Désocialiser les heures supplémentaires ne veut pas dire qu’elles seront défiscalisées. Il s’agira seulement d’une suppression des cotisations salariales, qui va se traduire par un surcroît de salaire net. Mais le supplément en question sera bien soumis, comme toute rémunération, à l’impôt sur le revenu. C’est la principale différence avec la défiscalisation instaurée par Nicolas Sarkozy en 2007, qui exonérait les heures supplémentaires de cotisations sociales mais aussi d’impôt sur le revenu. C’est aussi ce qui explique la différence de coût entre les deux mesures : 4,5 milliards d’euros par an pour la défiscalisation, contre une estimation de 2 milliards d’euros pour la désocialisation.

Combien de salariés font des heures sup' en France ?

Tous les salarié qui font l'objet d'un décompte de leurs heures de travail sont concernés par la mesure, tant ceux du privé que ceux du public. Ceux qui travaillent au forfait jour ne sont pas concernés. En France, selon une étude réalisée par le fournisseur d'espace de travail Regus en 2016, 63% des salariés réalisent entre une et douze heures supplémentaires par semaine. 27% déclarent même travailler quinze heures de plus que leur temps de travail, soit près de deux jours de plus par semaine! 

Est-ce une façon de remettre en cause les 35 heures ?

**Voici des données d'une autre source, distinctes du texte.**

(** What LC_ENCRYPTION_INFO records. *)
Definition set_encryption (s : LC32MachOSlice) (off sz id : Z) : LC32MachOSlice :=
  mkSlice (cpuType s) (cpuSubtype s) (fileType s) (offset s) (size s) (alignExponent s)
    (is32Bit s) (isByteSwapped s) (negb (id =? 0)) (hasCodeSignature s) (hasLinkedit s)
    (hasBuildVersion s) (hasVersionMinIPhoneOS s) (headerSize s) (loadCommandCount s)
    (loadCommandBytes s) (codeSignatureOffset s) (codeSignatureSize s)
    (codeSignatureCommandOffset s) off sz id (buildVersionCommandOffset s) (buildVersionPlatform
    s) (buildVersionMinOS s) (buildVersionSDK s) (versionMinIPhoneOSSDK s)
    (linkeditCommandOffset s) (linkeditVMAddress s) (linkeditVMSize s) (linkeditFileOffset s)
    (linkeditFileSize s).

(** What LC_CODE_SIGNATURE records. *)
Definition set_code_signature (s : LC32MachOSlice) (off sz cmdoff : Z) : LC32MachOSlice :=
  mkSlice (cpuType s) (cpuSubtype s) (fileType s) (offset s) (size s) (alignExponent s)
    (is32Bit s) (isByteSwapped s) (encrypted s) true (hasLinkedit s) (hasBuildVersion s)
    (hasVersionMinIPhoneOS s) (headerSize s) (loadCommandCount s) (loadCommandBytes s) off sz
    cmdoff (encryptionOffset s) (encryptionSize s) (encryptionIdentifier s)
    (buildVersionCommandOffset s) (buildVersionPlatform s) (buildVersionMinOS s)
    (buildVersionSDK s) (versionMinIPhoneOSSDK s) (linkeditCommandOffset s) (linkeditVMAddress
    s) (linkeditVMSize s) (linkeditFileOffset s) (linkeditFileSize s).

Record LC32MachOImage := mkImage {
  slices : list LC32MachOSlice;
  fileSize : Z;
  isFat : bool;
  isFat64 : bool;
  isFatByteSwapped : bool
}.

(** [image->count]. *)
Definition count (image : LC32MachOImage) : Z := Z.of_nat (length (slices image)).

Record LC32LinkeditDataRange := mkRange { rangeOffset : Z; rangeSize : Z }.

Record LC32LoadCommandState := mkState {
  linkeditCount : Z;
  encryptionCount : Z;
  codeSignatureCount : Z;
  buildVersionCount : Z;
  versionMinIPhoneOSCount : Z;
  linkeditDataRanges : list LC32LinkeditDataRange
}.

Definition initial_state : LC32LoadCommandState := mkState 0 0 0 0 0 [].

Definition count_linkedit (st : LC32LoadCommandState) : LC32LoadCommandState :=
  mkState (linkeditCount st + 1) (encryptionCount st) (codeSignatureCount st)
    (buildVersionCount st) (versionMinIPhoneOSCount st) (linkeditDataRanges st).
Definition count_encryption (st : LC32LoadCommandState) : LC32LoadCommandState :=
  mkState (linkeditCount st) (encryptionCount st + 1) (codeSignatureCount st)
    (buildVersionCount st) (versionMinIPhoneOSCount st) (linkeditDataRanges st).
Definition count_signature (st : LC32LoadCommandState) : LC32LoadCommandState :=
  mkState (linkeditCount st) (encryptionCount st) (codeSignatureCount st + 1)
    (buildVersionCount st) (versionMinIPhoneOSCount st) (linkeditDataRanges st).
Definition count_build_version (st : LC32LoadCommandState) : LC32LoadCommandState :=
  mkState (linkeditCount st) (encryptionCount st) (codeSignatureCount st)
    (buildVersionCount st + 1) (versionMinIPhoneOSCount st) (linkeditDataRanges st).
Definition count_version_min (st : LC32LoadCommandState) : LC32LoadCommandState :=
  mkState (linkeditCount st) (encryptionCount st) (codeSignatureCount st)
    (buildVersionCount st) (versionMinIPhoneOSCount st + 1) (linkeditDataRanges st).
Definition add_range (st : LC32LoadCommandState) (r : LC32LinkeditDataRange)
    : LC32LoadCommandState :=
  mkState (linkeditCount st) (encryptionCount st) (codeSignatureCount st)
    (buildVersionCount st) (versionMinIPhoneOSCount st) (linkeditDataRanges st ++ [r]).

(** One constructor per message of the parser. *)
Inductive MachOError : Type :=
| InvalidArguments | StatFailed | FileEmpty | MagicUnreadable
| SliceTooShort | UnsupportedMagic (magic : Z) | HeaderTruncated | HeaderUnreadable
| CpuWidthMismatch | InvalidCommandTable | CommandsUnreadable | CommandHeaderTruncated
| CommandMalformed (index : Z) | CommandSizesMismatch | LinkeditDataOutside
| SignatureOutsideLinkedit | EncryptionOverlapsSignature
| FatHeaderTruncated | FatHeaderUnreadable | FatSliceCount (n : Z) | FatTableTruncated
| FatArchUnreadable | FatReservedField (index : Z) | FatSliceRange (index : Z)
| FatSliceAlignment (index : Z) | FatDuplicate | FatOverlap | FatHeaderMismatch (index : Z).

(** ** Ranges and byte order *)

Definition LC32MachORangeFits (offset size containerSize : Z) : bool :=
  (offset <=? containerSize) && (size <=? containerSize - offset).

Definition LC32MachORangeContains (outerOffset outerSize innerOffset innerSize : Z) : bool :=
  (outerOffset <=? innerOffset) &&
  LC32MachORangeFits (innerOffset - outerOffset) innerSize outerSize.

Definition LC32MachORangesOverlap (firstOffset firstSize secondOffset secondSize : Z) : bool :=
  negb (firstSize =? 0) && negb (secondSize =? 0) &&
  (firstOffset <? u64 (secondOffset + secondSize)) &&
  (secondOffset <? u64 (firstOffset + firstSize)).

Definition LC32MachOConvertUInt32 (value : Z) (swap : bool) : Z :=
  if swap then OSSwapInt32 value else value.
Definition LC32MachOConvertUInt64 (value : Z) (swap : bool) : Z :=
  if swap then OSSwapInt64 value else value.

Definition LC32MachOBaseCPUSubtype (subtype : Z) : Z :=
  Z.land subtype (u32_not CPU_SUBTYPE_MASK).

Definition LC32MachOCPUTypeUses64BitHeader (cpuType : Z) : bool :=
  has_flag cpuType (Z.lor CPU_ARCH_ABI64 CPU_ARCH_ABI64_32).

(** A field of a structure copied with memcpy, in the byte order of the file. *)
Definition field32 {E} (bytes : list Z) (off : Z) (swap : bool) : outcome E Z :=
  (fun v => LC32MachOConvertUInt32 v swap) <$> u32_at bytes off.
Definition field64 {E} (bytes : list Z) (off : Z) (swap : bool) : outcome E Z :=
  (fun v => LC32MachOConvertUInt64 v swap) <$> u64_at bytes off.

Oui, même si ce n'est pas comme ça que le gouvernement le présente. Et d'ailleurs, de fait la durée légale du travail est déjà largement dépassée en France avec les heures supplémentaires puisque les Français travaillent déjà en moyenne 39,2 heures par semaine. En rendant les heures supplémentaires plus attractives, le gouvernement espère ainsi deux choses: d'une part augmenter cette durée de travail hebdomadaire pour améliorer la productivité et donc la compétitivité de la France et d'autre part rendre le retour au travail plus attractif en rémunérant mieux les salariés. En France, malgré un chômage élevé, 200.000 emplois sont toujours non pourvus selon Pôle Emploi.

Cette mesure aura-t-elle un impact positif sur l’économie ?

Comme le rappelle l’éditorialiste Nicolas Doze, d’importants travaux ont été menés sur le sujet, notamment par le grand spécialiste du marché du travail Stéphane Carcillo. Résultat: "Cela a donné lieu à des effets d’aubaine". Des heures travaillées normalement ont ainsi été déclarées en heures supplémentaires, tout comme des primes, etc.

En clair, toujours selon Nicolas Doze, "les heures supplémentaires défiscalisées ont été un mauvais outil de fiscalité, un mauvais outil de redistribution et un mauvais outil pour l’emploi". Par ailleurs, dans un post de blog, l’économiste de l’OFCE Eric Heyer explique même que cette mesure aurait contribué à détruire 30.000 emplois pour la seule année 2011.